When Alexandre Pato arrived at Stamford Bridge, nobody was expecting miracles. The player, once regarded as Brazil's great hope, once recognised as the one of the world's most talented youngsters, had spent the last three years in the footballing wilderness. Anyone expecting him to rediscover the magnificent speed and control that saw him tear through Barcelona in 2012 was urged to temper their expectations. But 42 days and nine games on from his arrival at Chelsea, it would have been nice to see something. Anything at all. But the 26-year-old's wait for his first appearance continues.

With Loic Remy in a constant battle for form and fitness and Radamel Falcao apparently no longer an active footballer, Pato was meant to provide cover for Diego Costa and maybe provide a spark to Chelsea's woeful campaign. The Blues have started to look like something resembling their former selves, remaining unbeaten in the league under Guus Hiddink, but their Brazilian has had nothing to do with it.

Pato's spell at Chelsea is beginning to draw more and more parallels with that of Ricardo Quaresma. Both players arrived when they should have been in the prime of careers, having shone at prominent European clubs as youngsters; instead they rolled up in West London having disappeared off the radar completely by their mid-20s. Both played – or in Pato's case, will play – under Hiddink during a period when long-term planning was sacrificed for a short-term fix at the club. At least by this point in 2009, the Portugal international had made an appearance in the blue shirt.
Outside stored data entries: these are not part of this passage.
(** C4. In [normal] or [intersection], on a path that is not blocked, when
    the detector fires: with more than one instruction in the plan the front
    one is finished (popped, its id buffered) and the state is recomputed
    from the new front ([normal] for forward, [intersection] for a turn, for
    a stop [stopping] with reason [stop_line] when the vehicle moves and
    [stop_line] otherwise); with exactly one, [finish_when_stopped] is armed
    and
    the machine goes to [stopping] for reason [stop_line], the plan
    untouched. From there every call made while the vehicle moves changes
    nothing, and the call with speed 0 finishes the instruction, enters
    [stop_line] and clears the flag. *)
Theorem stop_line_reached
    (o s v : Z) (cc : CC) (d : D) (front : drive_instruction_t)
    (rest : list drive_instruction_t) :
  state cc = state.normal \/ state cc = state.intersection ->
  path_blocked o = false ->
  at_line (stop_line_detector cc) s = (d, true) ->
  drive_instructions cc = front :: rest ->
  (rest <> [] ->
   exists cc1,
     finish_instruction (set_stop_line_detector d cc) = Some cc1
     /\ drive_instructions cc1 = rest
     /\ finished_id_buffer cc1 = finished_id_buffer cc ++ [id front]
     /\ update_state o s v cc = Some (set_new_state v cc1)
     /\ drive_instructions (set_new_state v cc1) = rest
     /\ finished_id_buffer (set_new_state v cc1)
        = finished_id_buffer cc ++ [id front]
     /\ match rest with
        | [] => True
        | next :: _ =>
            match number next with
            | instruction.forward =>
                state (set_new_state v cc1) = state.normal
            | instruction.left | instruction.right =>
                state (set_new_state v cc1) = state.intersection
            | instruction.stop =>
                if v >? 0
                then state (set_new_state v cc1) = state.stopping
                     /\ stop_reason (set_new_state v cc1) = state.stop_line
                else state (set_new_state v cc1) = state.stop_line
            end
        end)
  /\ (rest = [] ->
      exists armed,
        update_state o s v cc = Some armed
        /\ finish_when_stopped armed = true
        /\ state armed = state.stopping
        /\ stop_reason armed = state.stop_line
        /\ drive_instructions armed = [front]
        /\ finished_id_buffer armed = finished_id_buffer cc
        /\ (forall inputs : list (Z * Z * Z),
              Forall (fun i => snd i <> 0) inputs ->
              update_states inputs armed = Some armed)
        /\ (forall o' s' : Z,
              exists stopped,
                update_state o' s' 0 armed = Some stopped
                /\ state stopped = state.stop_line
                /\ finish_when_stopped stopped = false
                /\ drive_instructions stopped = []
                /\ finished_id_buffer stopped
                   = finished_id_buffer cc ++ [id front])).
Proof.
  intros Hstate Hclear Hfires Hplan.
  assert (Hupdate :
    update_state o s v cc
    = let cc := set_stop_line_detector d cc in
      if (1 <? length (drive_instructions cc))%nat
      then cc <- finish_instruction cc ;; Some (set_new_state v cc)
      else Some (set_stop_reason state.stop_line
                   (set_state state.stopping
                      (set_finish_when_stopped true cc)))).
  { unfold update_state. rewrite Hplan.
    destruct Hstate as [-> | ->]; rewrite Hclear, Hfires; reflexivity. }
  split.
  - intros Hrest. rewrite Hupdate. cbv zeta.
    cbn [set_stop_line_detector drive_instructions]. rewrite Hplan.
    destruct rest as [|next rest]; [contradiction|].
    cbn [length Nat.ltb Nat.leb].
    rewrite (finish_instruction_front _ front (next :: rest))
      by (cbn; exact Hplan).
    eexists. split; [reflexivity|]. cbn [bind].
    do 3 (split; [reflexivity|]).
    unfold set_new_state.
    cbn [drive_instructions set_finished_id_buffer set_road_segments
         set_drive_instructions].
    destruct (number next); [| | |destruct (v >? 0)]; cbn;
      repeat split; reflexivity.
  - intros ->. rewrite Hupdate. cbv zeta.
    cbn [set_stop_line_detector drive_instructions]. rewrite Hplan.
    cbn [length Nat.ltb Nat.leb].
    eexists. split; [reflexivity|]. cbn.
    repeat split; try assumption; try reflexivity.
    + intros inputs Hmoving.
      apply update_states_stopping_moving; cbn; trivial.
      rewrite Hplan. discriminate.
    + intros o' s'. unfold update_state. cbn. rewrite Hplan. cbn.
      unfold finish_instruction. cbn. rewrite Hplan. cbn.
      eexists. split; [reflexivity|].
      destruct (road_segments cc); cbn; repeat split; reflexivity.
Qed.
(** C10 as stated fails: with one room type missing and the filters
    untouched, the filtered table has five rows and both aggregates count
    four. *)
Lemma counts_counterexample :
  exists l e c g,
    filter_stage Fixture.loaded_missing_room_type Fixture.untouched
    = Script l (Done e)
    /\ empty (filtered_data e) = false
    /\ nrows (filtered_data e) = 5%nat
    /\ room_type_counts (filtered_data e) = Ok c
    /\ sum_list (c.*2) = 4%nat
    /\ groupby_size2 (filtered_data e) "neighbourhood_group" "room_type" = Ok g
    /\ sum_list (g.*2) = 4%nat.
Proof.
  eexists _, _, _, _. split; [reflexivity|].
  split; [reflexivity|]. split; [reflexivity|]. split; [reflexivity|].
  split; [reflexivity|]. split; [reflexivity|]. reflexivity.
Qed.

(** The loaded fixture has five cells in every column. *)
Lemma fixture_well_formed : well_formed Fixture.loaded.
Proof. repeat constructor. Defined.

(** C10, amended, at the fixture. *)
Lemma counts_sum_witness :
  exists g c,
    groupby_size2 Fixture.loaded "neighbourhood_group" "room_type" = Ok g
    /\ room_type_counts Fixture.loaded = Ok c
    /\ sum_list (g.*2) = nrows Fixture.loaded
    /\ sum_list (c.*2) = nrows Fixture.loaded
    /\ sum_Qc (pie_shares c) = Q2Qc 1.
Proof.
  eexists _, _. split; [reflexivity|]. split; [reflexivity|].
  destruct (counts_sum_to_present_rows Fixture.loaded) as [Hg Hc].
  destruct (Hg _ eq_refl) as (gs & rs & Hgs & Hrs & _ & Hall).
  destruct (Hc _ eq_refl) as (rs' & Hrs' & _ & Hall' & Hshares).
  injection Hgs as <-. injection Hrs as <-. injection Hrs' as <-.
  split; [apply Hall; [exact fixture_well_formed | repeat constructor
                                                 | repeat constructor]|].
  split; [apply Hall'; [exact fixture_well_formed | repeat constructor]|].
  apply Hshares. vm_compute. lia.
Defined.

(** ** The further theorems at the fixtures *)

(** The fixture meets the loader's conditions, so it loads. *)
Lemma load_succeeds_witness :
  exists df', load_data Fixture.no_dates (Some Fixture.listings) = Ok df'.
Proof.
  apply (proj2 (load_succeeds_iff Fixture.no_dates Fixture.listings)).
  split.
  - intros c Hc. unfold numeric_cols in Hc.
    repeat (apply elem_of_cons in Hc as [->|Hc];
            [eexists; split; [reflexivity | repeat constructor; vm_compute; eauto]|]).
    by apply elem_of_nil in Hc.
  - eexists. reflexivity.
Defined.

Lemma load_keeps_shape_witness :
  load_data Fixture.no_dates (Some Fixture.listings) = Ok Fixture.loaded
  /\ index Fixture.loaded = index Fixture.listings
  /\ (columns Fixture.loaded).*1
     = normalize_label <$> (columns Fixture.listings).*1.
Proof.
  split; [exact load_listings|].
  destruct (load_keeps_shape Fixture.no_dates _ _ load_listings)
    as (df & Hfile & Hidx & Hlab).
  injection Hfile as <-. split; [exact Hidx | exact Hlab].
Defined.


(** The dirty price: the run is aborted by the ValueError, unreported. *)
Lemma unreported_failure_witness :
  dashboard Fixture.no_dates Fixture.no_corr (Some Fixture.bad_price)
    Fixture.untouched
  = Script [st_set_page_config "Airbnb Listings Dashboard" "wide"]
           (Failed (ValueError "could not convert string to float: abc")).
Proof.
  refine (proj2 (proj2 (only_missing_file_is_reported Fixture.no_dates
            Fixture.no_corr (Some Fixture.bad_price) Fixture.untouched))
            _ _ _); [reflexivity | discriminate].
Defined.

Lemma completed_run_witness :
  exists l e,
    dashboard Fixture.no_dates Fixture.no_corr (Some Fixture.listings)
      Fixture.untouched = Script l (Done e)
    /\ load_data Fixture.no_dates (Some Fixture.listings) = Ok (data e)
    /\ empty (filtered_data e) = false
    /\ length (filter (fun ev => is_chart ev = true) l) = 9%nat
    /\ length (filter (fun ev => is_multiselect ev = true) l) = 2%nat.
Proof.
  eexists _, _. split; [vm_compute; reflexivity|].
  destruct (completed_run Fixture.no_dates Fixture.no_corr
              (Some Fixture.listings) Fixture.untouched _ _ eq_refl)
    as (Hload & _ & Hempty & Hcharts & Hwidgets & _).
  split; [exact Hload|]. split; [exact Hempty|].
  split; [exact Hcharts | exact Hwidgets].
Defined.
What makes Pato's situation more peculiar is that the club were surely aware of the risks of taking the player on board; that's why he arrived on a loan deal and not on a permanent one. The club already have a player who proves that even a loan signing can be a complete waste of time in Falcao; they didn't need another one. The Brazilian has been fit enough to feature on the bench in the club's last two games, so why the hesitancy?

Worryingly for the Brazil international, he appears to have fallen down the Chelsea pecking order since his arrival, rather than climb it. Hiddink, speaking to the press ahead of the draw with Stoke City on 5 March, explained how Pato still lacked the sharpness required to find the back of the net in the Premier League before gushing over the qualities of 20-year-old Bertrand Traore, who has now struck four goals in five appearances for the club, the pick of them coming in the 1-1 draw with the Potters.

Later in that game, Hiddink turned to Remy with his side chasing a second, while Pato remained on the bench. Former Chelsea defender Jason Cundy is one of many "mystified" by the signing of the forward, claiming his hopes of earning a permanent move to Stamford Bridge are all but gone.

"I have seen these kind of signings before and they make you scratch your head sometimes," he told IBTimes UK. "How can he show anyone what he can do if he is on the bench all the time?

"He is a million miles away from justifying the £11m [according to Italian journalist Alfredo Pedulla] fee it would take to bring him to Chelsea on a permanent basis.

"£11m in centre-forward money is not a lot but you have to get these deals right and right here, right now you would have to say the chances of him signing in the summer are slim."

Pato's Premier League race isn't run yet, but if the Brazilian is to enjoy a renaissance on these shores, it had better happen soon.